30. The Agreement and the Order constitute the complete agreement
between the parties on the subject matter contained therein.
31. The Agreement may be used in interpreting the Order.
Understandings, agreements, representations, or interpretations apart
from those contained in the Agreement and the Order may not be used to
vary or contradict their terms. For purposes of construction, the
Agreement shall be deemed to have been drafted by both of the parties
and shall not, therefore, be construed against any party, for that
reason, in any subsequent dispute.
32. The Agreement may not be waived, amended, modified, or
otherwise altered, except as in accordance with the provisions of 16
CFR 1118.20(h). The Agreement may be executed in counterparts.

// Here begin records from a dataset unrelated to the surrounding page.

(** The fraction of one consensus validator. *)
Definition rewards_frac (coeffs : PosRewards) (proposer_address : A) (signer_set : gset A)
    (signing_stake_unscaled consensus_stake_unscaled stake_unscaled : Z) (address : A) : R Z :=
  let f := 0 in
  f ← (if bool_decide (address = proposer_address) then arith (ZDec.add f (proposer_coeff coeffs)) else Ok f);
  f ← (if bool_decide (address ∈ signer_set) then
         signing_frac ← arith (ZDec.div stake_unscaled signing_stake_unscaled);
         x ← arith (ZDec.mul (signer_coeff coeffs) signing_frac);
         arith (ZDec.add f x)
       else Ok f);
  q ← arith (ZDec.div stake_unscaled consensus_stake_unscaled);
  x ← arith (ZDec.mul (active_val_coeff coeffs) q);
  arith (ZDec.add f x).

(** [HashMap::insert], with the entries in the order of insertion. *)
Fixpoint hm_insert {V} (k : A) (v : V) (m : list (A * V)) : list (A * V) :=
  match m with
  | [] => [(k, v)]
  | x :: m => if bool_decide (x.1 = k) then (k, v) :: m else x :: hm_insert k v m
  end.

(** The entries of the consensus set: stake and address, by stake and position. *)
Definition consensus_entries (m : gmap (Z * Z) A) : list (Z * A) :=
  (λ x, (x.1.1, x.2)) <$> kvs m.

Definition block_fractions (coeffs : PosRewards) (proposer_address : A) (signer_set : gset A)
    (signing_stake consensus_stake : Z) (validators : list (Z * A)) : R (list (A * Z)) :=
  try_fold (λ values x,
      let '(stake, address) := x in
      if stake =? 0 then Ok values
      else
        stake_unscaled ← ok_or (ZDec.try_from_amount stake) InflationFailure;
        f ← rewards_frac coeffs proposer_address signer_set signing_stake consensus_stake stake_unscaled address;
        Ok (hm_insert address f values))
    [] validators.

Definition accumulate (x : A * Z) : M unit :=
  acc ← gets (λ s, default 0 (rewards_accumulator (rewards s) !! x.1));
  new ← lift (arith (ZDec.add acc x.2));
  on_rewards (modify (upd_rewards_accumulator (<[x.1 := new]>))).

Definition log_block_rewards_aux (epoch : Epoch) (proposer_address : A) (votes : list VoteInfo) : M unit :=
  s ← get;
  total_consensus_stake ← on_vsets (get_total_consensus_stake params epoch);
  '(signer_set, total_signing_stake) ← signing_votes epoch votes ∅ 0;
  coeffs ← lift (map_err RewardsFailure (get_reward_coeffs
             (mk_calculator (block_proposer_reward p) (block_vote_reward p) total_signing_stake total_consensus_stake)));
  consensus_stake_unscaled ← lift (ok_or (ZDec.try_from_amount total_consensus_stake) InflationFailure);
  signing_stake_unscaled ← lift (ok_or (ZDec.try_from_amount total_signing_stake) InflationFailure);
  values ← lift (block_fractions coeffs proposer_address signer_set signing_stake_unscaled consensus_stake_unscaled
                   (consensus_entries (consensus_at (vsets s) epoch)));
  for_each accumulate values.

Definition log_block_rewards (votes : list VoteInfo) (height : BlockHeight) (current_epoch : Epoch) (new_epoch : bool) : M unit :=
  s ← get;
  match last_block_proposer (rewards s) with
  | Some proposer_address =>
      epoch ← lift (if new_epoch then expect (EpochM.prev current_epoch) else Ok current_epoch);
      log_block_rewards_aux epoch proposer_address votes
  | None => mret ()
  end.

(** ** Inflation *)

Record Rewards : Type := mk_reward { product : Z; commissions : Z }.

(** The share of one validator: its tokens, and what becomes of them. *)
Definition validator_share (s : PosStore) (last_epoch : Epoch) (num_blocks_in_last_epoch inflation : Z) (validator : A) (value : Z) :
    R (Z * Rewards) :=
  num ← expect (ZDec.from_u64 num_blocks_in_last_epoch);
  fractional_claim ← arith (ZDec.div value num);
  reward_tokens ← arith (ZAmount.mul_floor inflation fractional_claim);
  stake ← (read_validator_stake params validator last_epoch (vsets s)).2;
  stake ← ok_or (ZDec.try_from_amount stake) InflationFailure;
  rate ← (commission_get params validator last_epoch s).2;
  commission_rate ← expect rate;
  reward_tokens_dec ← ok_or (ZDec.try_from_amount reward_tokens) InflationFailure;
  x ← arith (ZDec.sub E12 commission_rate);
  y ← arith (ZDec.mul x reward_tokens_dec);
  product ← arith (ZDec.div y stake);
  commissions ← arith (ZAmount.mul_floor reward_tokens commission_rate);
  Ok (reward_tokens, mk_reward product commissions).
Lemma become_sound owner args s s' : Inj (=) (=) (tm_consensus_key_raw_hash (AA:=AA)) → keys_owned owner s →
  become_validator params args s = (s', Ok ()) →
  owner !! bv_consensus_key args = None ∧ keys_owned (<[bv_consensus_key args := bv_address args]> owner) s'.
Proof using Type.
  intros Hinj Ho H. unfold become_validator in H. destruct (negb _); [by stt_inv H|]. apply stt_bind_ok in H as (? & s0 & Hg & H).
  stt_inv Hg. destruct (is_validator _ _); [by stt_inv H|]. apply stt_bind_ok in H as (? & b & Hb & H). stt_inv Hb.
  destruct b; [by stt_inv H|].
  apply stt_bind_ok in H as (s1 & [] & [Hk ->]%try_insert_ok & H). apply stt_bind_ok in H as (? & pe & He & H). stt_inv He.
  apply stt_bind_ok in H as (s2 & [] & H2 & H). apply (keeps_run keyring) in H2; [|by apply keeps_on_vsets].
  apply stt_bind_ok in H as (s3 & [] & [= <-] & H). apply stt_bind_ok in H as (s4 & [] & [= <-] & H).
  apply stt_bind_ok in H as (s5 & [] & H5 & H). apply (keeps_run keyring) in H5; [|apply keeps_metadata].
  apply stt_bind_ok in H as (s6 & [] & (h & Hh & ->)%key_set_ok & H). apply (keeps_run keyring) in H; [|apply keeps_become_tail].
  unfold keyring in H, H2, H5. cbn in H, H2, H5. injection H2 as E1 E2 E3. injection H5 as F1 F2 F3.
  apply (take_key owner s _ (bv_address args) h (bv_current_epoch args) (default (pipeline_len (owned params)) (bv_offset_opt args))
    OffsetDefaultNumPastEpochs); [done|done|done| |].
  - rewrite <-Hh. unfold validator_consensus_key_handle. by rewrite F1, E1.
  - unfold keyring. rewrite H. cbn. by rewrite F1, F2, F3, E1, E2, E3.
Qed.

(** What the life of the validators does to the store: staking and slashing, new
    validators, new keys and new metadata. *)
Inductive validator_step : PosStore → PosStore → Prop :=
| by_staking s s' : staking_step native_token params s s' → validator_step s s'
| by_becoming args s s' : become_validator params args s = (s', Ok ()) → validator_step s s'
| by_key_change v k cur s s' : change_consensus_key params v k cur s = (s', Ok ()) → validator_step s s'
| by_metadata v email description website discord avatar name rate cur s s' :
    change_validator_metadata params v email description website discord avatar name rate cur s = (s', Ok ()) → validator_step s s'.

33. If any provision of the Agreement or the Order is held to be
illegal, invalid, or unenforceable under present or future laws
effective during the terms of the Agreement and the Order, such
provision shall be fully severable. The balance of the Agreement and
the Order shall remain in full force and effect, unless the Commission
and Teavana agree in writing that severing the provision materially
affects the purpose of the Agreement and the Order.
TEAVANA CORPORATION
Dated: May 19, 2016
By:--------------------------------------------------------------------
Bernard Acoca
President, Teavana Corporation
Dated: May 19, 2016
By:--------------------------------------------------------------------
Georgia C. Ravitz
Arent Fox LLP
1717 K Street, NW
Washington, D.C. 20006-5344
Counsel to Teavana Corporation
U.S. CONSUMER PRODUCT SAFETY COMMISSION
Mary T. Boyle
Acting General Counsel
Mary B. Murphy
Assistant General Counsel
Dated: May 19, 2016
By:--------------------------------------------------------------------
Leah Wade
Trial Attorney
Division of Compliance
Office of the General Counsel
UNITED STATES OF AMERICA CONSUMER PRODUCT SAFETY COMMISSION
In the Matter of: TEAVANA CORPORATION, CPSC Docket No.: 16-C0003
ORDER
Upon consideration of the Settlement Agreement entered into
between Teavana Corporation (``Teavana''), and the U.S. Consumer
Product Safety Commission (``Commission''), and the Commission
having jurisdiction over the subject matter and over Teavana, and it
appearing that the Settlement Agreement and the Order are in the
public interest, it is:
ORDERED that the Settlement Agreement be, and is, hereby,
accepted; and it is
FURTHER ORDERED that Teavana shall comply with the terms of the
Settlement Agreement and shall pay a civil penalty in the amount of
three million, seven hundred fifty thousand U.S. dollars (US
$3,750,000) within thirty (30) days after service of the
Commission's final Order accepting the Settlement Agreement. The
payment shall be made by electronic wire transfer to the Commission
via: https://www.pay.gov. Upon the failure of Teavana to make the
foregoing payment when due, interest on the unpaid amount shall
accrue and be paid by Teavana at the federal legal rate of interest
set forth at 28 U.S.C. 1961(a) and (b). If Teavana fails to make
such payment or to comply in full with any other provision of the
Settlement Agreement, such conduct will be considered a violation of
the Settlement Agreement and Order.
Provisionally accepted and provisional Order issued on the 27th
day of May, 2016.
BY ORDER OF THE COMMISSION:
Todd A. Stevenson,
Secretary, U.S. Consumer Product Safety Commission.